Hi, so I'm playing Asturias (Segovia's guitar arrangement) and got to a part where I could not understand the phrasing...

It's in the 2nd section, here I'll underline the phrases I'm talking about:

It just seems like he cut off a phrase in the middle of it and started another one; and before the period could end he cut another phrase too (and it happens later too)
It happened to me in another song by another artist; so maybe it has a special meaning or it's just a convention or something?

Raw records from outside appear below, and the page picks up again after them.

Lemma normalize_all_skipped (p : dict) :
  Forall (fun kv => skipped (snd kv) = true) p -> _normalize_params p = [].
Proof.
  intros H. unfold _normalize_params. destruct p as [|kv0 r0]; [reflexivity|].
  assert (forall q acc, Forall (fun kv : string * value => skipped (snd kv) = true) q ->
            fold_left normalize_step q acc = acc) as Hfold.
  { induction q as [|[k v] r IH]; intros acc Hq; [reflexivity|].
    inversion Hq as [|? ? Hv Hr]; subst. simpl in Hv.
    cbn [fold_left]. unfold normalize_step at 2. rewrite Hv. now apply IH. }
  now apply Hfold.
Qed.

Lemma driver_no_blank (s : string) :
  PyStr.contains " " (normalize_str "driver" s) = false.
Proof.
  unfold normalize_str. simpl String.eqb.
  induction s as [|c r IH]; [reflexivity|].
  cbn [PyStr.lower PyStr.replace_char PyStr.contains].
  rewrite IH, orb_false_r.
  destruct (driver_char_fixed c) as [_ H2]. cbv zeta in H2.
  cbn [prefix].
  destruct (ascii_dec " "
              (if Ascii.eqb (PyStr.lower_char c) " " then "_"%char
               else PyStr.lower_char c)) as [E|_]; [|reflexivity].
  rewrite <- E in H2. discriminate.
Qed.

End NormalizerMore.

(** X8: whatever the input, the normalized mapping has pairwise
    distinct keys, no [season] key and no [None] value, and each of
    its values is in normal form for its key. *)
Theorem X8_normalized_shape (p : dict) :
  NoDup (dict_keys (_normalize_params p))
  /\ dict_get "season" (_normalize_params p) = None
  /\ Forall (fun kv => snd kv <> VNone
                       /\ normalize_value (fst kv) (snd kv) = snd kv)
            (_normalize_params p).
Proof.
  destruct (normalize_canonical p) as [Hn Hs].
  assert (Forall (fun kv => snd kv <> VNone) (_normalize_params p)) as Hnone.
  { unfold _normalize_params. destruct p; [constructor|].
    apply fold_normalize_no_none. constructor. }
  split; [exact Hn|]. split.
  - apply dict_get_fresh. unfold dict_keys. intros Hin.
    apply in_map_iff in Hin. destruct Hin as (kv & Hk & Hin).
    rewrite Forall_forall in Hs. destruct (Hs kv Hin) as [Hne _]. congruence.
  - rewrite Forall_forall in *. intros kv Hin. split.
    + now apply Hnone.
    + now apply Hs.
Qed.

(** X9: on a mapping with distinct keys, a key other than [year] and
    [season] is dropped when its value is [None] or the empty string
    and otherwise keeps its value, normalized for that key; a key
    absent from the input is absent from the output. *)
Theorem X9_normalize_lookup (p : dict) (k : string) :
  NoDup (dict_keys p) ->
  k <> "season" -> k <> "year" ->
  dict_get k (_normalize_params p)
  = match dict_get k p with
    | Some v => if skipped v then None else Some (normalize_value k v)
    | None => None
    end.
Proof.
  intros Hn Hs Hy. unfold _normalize_params.
  destruct p as [|kv r] eqn:E; [reflexivity|]. rewrite <- E in *.
  now rewrite (fold_normalize_lookup k p Hs Hy [] Hn).
Qed.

(That is a music sheet I downloaded so I could point the phrases out, I'm actually playing from another one, has more fancy writing and stuff)
Last edited by gonzaw at Jul 24, 2010,
first of all its albeniz!!!! and just play it the way it is written or ask your teacher about it. if you dont have a teacher go watch videos of john williams playing it to get an idea of how he plays it.
Classical Guitarist
Quote by gonzaw
Well, yeah, I got the names wrong

The problem is not how to play it, the problem is that I don't understand the reason behind it.

because albeniz wrote it that way.. its a simple answer.
Classical Guitarist
Quote by gonzaw
That's not helpful, that's a tautology.

well why dont you just ask him yourself then! cause only he knows!!
Classical Guitarist
Discounting the first couple measures, it's A B A' C form.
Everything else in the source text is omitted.